Top of EXERCISE MATERIAL

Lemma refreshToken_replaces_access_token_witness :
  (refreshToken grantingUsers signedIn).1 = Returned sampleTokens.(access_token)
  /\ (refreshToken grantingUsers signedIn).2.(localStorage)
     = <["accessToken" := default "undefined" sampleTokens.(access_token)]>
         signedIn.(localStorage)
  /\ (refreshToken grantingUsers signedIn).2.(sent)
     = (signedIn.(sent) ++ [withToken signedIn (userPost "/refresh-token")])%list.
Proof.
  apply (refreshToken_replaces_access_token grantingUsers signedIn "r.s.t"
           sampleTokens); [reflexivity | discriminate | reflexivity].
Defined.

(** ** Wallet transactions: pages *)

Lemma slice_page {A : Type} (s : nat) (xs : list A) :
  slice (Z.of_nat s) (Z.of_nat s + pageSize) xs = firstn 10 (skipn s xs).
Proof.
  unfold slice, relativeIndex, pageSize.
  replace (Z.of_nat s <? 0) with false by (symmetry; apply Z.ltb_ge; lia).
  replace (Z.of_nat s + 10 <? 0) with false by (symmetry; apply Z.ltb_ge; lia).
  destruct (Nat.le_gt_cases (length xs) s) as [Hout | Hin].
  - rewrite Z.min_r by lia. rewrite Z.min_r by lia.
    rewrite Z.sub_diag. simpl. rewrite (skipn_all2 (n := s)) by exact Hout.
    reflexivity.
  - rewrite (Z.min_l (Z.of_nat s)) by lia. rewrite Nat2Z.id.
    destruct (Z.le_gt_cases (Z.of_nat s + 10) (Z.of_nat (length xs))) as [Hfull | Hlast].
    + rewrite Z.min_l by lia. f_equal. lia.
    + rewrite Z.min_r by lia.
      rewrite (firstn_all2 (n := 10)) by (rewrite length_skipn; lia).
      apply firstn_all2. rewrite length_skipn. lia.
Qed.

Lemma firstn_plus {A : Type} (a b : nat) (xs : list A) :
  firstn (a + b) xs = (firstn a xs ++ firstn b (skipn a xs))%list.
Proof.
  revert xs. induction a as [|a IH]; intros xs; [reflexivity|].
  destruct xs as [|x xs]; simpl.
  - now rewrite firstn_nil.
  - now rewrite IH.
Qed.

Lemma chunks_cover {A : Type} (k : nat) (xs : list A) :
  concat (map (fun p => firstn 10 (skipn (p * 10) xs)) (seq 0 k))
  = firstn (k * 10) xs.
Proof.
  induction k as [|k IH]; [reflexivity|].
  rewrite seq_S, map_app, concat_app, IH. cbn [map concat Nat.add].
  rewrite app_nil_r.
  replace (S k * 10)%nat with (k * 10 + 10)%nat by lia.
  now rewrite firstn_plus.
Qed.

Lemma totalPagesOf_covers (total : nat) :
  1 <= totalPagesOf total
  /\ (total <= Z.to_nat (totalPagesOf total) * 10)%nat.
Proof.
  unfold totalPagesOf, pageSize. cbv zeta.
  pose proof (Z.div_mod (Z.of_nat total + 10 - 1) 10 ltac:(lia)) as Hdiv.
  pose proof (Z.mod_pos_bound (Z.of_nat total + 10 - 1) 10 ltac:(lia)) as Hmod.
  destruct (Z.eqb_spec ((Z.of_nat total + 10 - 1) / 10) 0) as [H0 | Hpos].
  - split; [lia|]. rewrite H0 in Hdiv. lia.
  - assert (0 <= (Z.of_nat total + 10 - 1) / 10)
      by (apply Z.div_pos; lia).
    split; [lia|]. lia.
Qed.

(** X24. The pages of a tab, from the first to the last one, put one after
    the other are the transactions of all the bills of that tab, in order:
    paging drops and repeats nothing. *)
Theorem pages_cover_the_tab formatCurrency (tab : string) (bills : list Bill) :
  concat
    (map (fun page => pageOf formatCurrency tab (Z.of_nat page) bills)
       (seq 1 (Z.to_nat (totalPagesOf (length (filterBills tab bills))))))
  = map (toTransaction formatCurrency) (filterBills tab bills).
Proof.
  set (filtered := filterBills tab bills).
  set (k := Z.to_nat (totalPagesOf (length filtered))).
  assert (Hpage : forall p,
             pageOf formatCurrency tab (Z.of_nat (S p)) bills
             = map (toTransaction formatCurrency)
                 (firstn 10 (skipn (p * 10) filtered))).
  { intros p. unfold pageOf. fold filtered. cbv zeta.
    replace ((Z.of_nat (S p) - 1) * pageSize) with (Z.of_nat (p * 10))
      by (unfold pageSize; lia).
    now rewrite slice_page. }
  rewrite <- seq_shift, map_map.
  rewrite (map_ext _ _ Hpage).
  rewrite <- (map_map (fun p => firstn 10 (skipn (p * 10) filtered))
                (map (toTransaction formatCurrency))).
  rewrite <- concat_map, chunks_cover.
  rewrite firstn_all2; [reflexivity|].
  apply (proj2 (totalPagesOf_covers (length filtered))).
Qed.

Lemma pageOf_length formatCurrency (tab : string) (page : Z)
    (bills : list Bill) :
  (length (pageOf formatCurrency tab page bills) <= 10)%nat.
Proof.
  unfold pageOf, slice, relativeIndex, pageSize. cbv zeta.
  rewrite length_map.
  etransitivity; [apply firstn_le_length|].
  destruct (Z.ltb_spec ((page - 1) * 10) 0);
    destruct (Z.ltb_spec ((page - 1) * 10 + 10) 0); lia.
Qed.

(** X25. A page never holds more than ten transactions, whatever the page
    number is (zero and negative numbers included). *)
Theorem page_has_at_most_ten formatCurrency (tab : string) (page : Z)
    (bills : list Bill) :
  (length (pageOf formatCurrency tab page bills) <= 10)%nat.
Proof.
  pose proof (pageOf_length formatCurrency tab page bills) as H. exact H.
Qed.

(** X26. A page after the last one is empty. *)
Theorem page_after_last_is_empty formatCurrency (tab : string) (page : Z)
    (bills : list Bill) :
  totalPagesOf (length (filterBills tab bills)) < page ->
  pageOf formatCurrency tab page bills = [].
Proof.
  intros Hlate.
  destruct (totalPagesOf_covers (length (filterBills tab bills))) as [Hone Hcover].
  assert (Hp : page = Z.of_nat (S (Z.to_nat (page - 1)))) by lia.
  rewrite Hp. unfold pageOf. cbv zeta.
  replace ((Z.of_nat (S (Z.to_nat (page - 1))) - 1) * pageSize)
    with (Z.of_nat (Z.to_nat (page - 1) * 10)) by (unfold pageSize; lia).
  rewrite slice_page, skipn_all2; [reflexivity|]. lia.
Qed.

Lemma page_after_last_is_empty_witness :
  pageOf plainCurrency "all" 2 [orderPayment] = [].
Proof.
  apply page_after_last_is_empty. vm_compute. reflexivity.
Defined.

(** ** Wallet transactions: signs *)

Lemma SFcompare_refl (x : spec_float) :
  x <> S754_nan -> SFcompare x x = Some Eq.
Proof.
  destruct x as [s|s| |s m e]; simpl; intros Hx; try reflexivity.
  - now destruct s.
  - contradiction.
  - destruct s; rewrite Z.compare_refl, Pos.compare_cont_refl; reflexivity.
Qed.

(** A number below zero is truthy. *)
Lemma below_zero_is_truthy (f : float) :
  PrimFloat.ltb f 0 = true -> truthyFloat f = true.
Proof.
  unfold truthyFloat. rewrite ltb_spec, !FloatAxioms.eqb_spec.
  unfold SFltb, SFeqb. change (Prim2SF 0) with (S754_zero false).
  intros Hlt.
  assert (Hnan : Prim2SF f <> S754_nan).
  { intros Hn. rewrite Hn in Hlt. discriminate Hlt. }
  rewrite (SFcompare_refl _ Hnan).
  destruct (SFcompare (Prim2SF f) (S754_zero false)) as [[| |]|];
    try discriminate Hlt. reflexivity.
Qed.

Bottom of EXERCISE MATERIAL

*DIRECTIONS FOR THIS TASK:* Your output should be an exact copy of every line from the one containing "unfold truthyFloat. rewrite" through the end of the records.

*SOLUTION FOR THIS PROBLEM:*
  unfold truthyFloat. rewrite ltb_spec, !FloatAxioms.eqb_spec.
  unfold SFltb, SFeqb. change (Prim2SF 0) with (S754_zero false).
  intros Hlt.
  assert (Hnan : Prim2SF f <> S754_nan).
  { intros Hn. rewrite Hn in Hlt. discriminate Hlt. }
  rewrite (SFcompare_refl _ Hnan).
  destruct (SFcompare (Prim2SF f) (S754_zero false)) as [[| |]|];
    try discriminate Hlt. reflexivity.
Qed.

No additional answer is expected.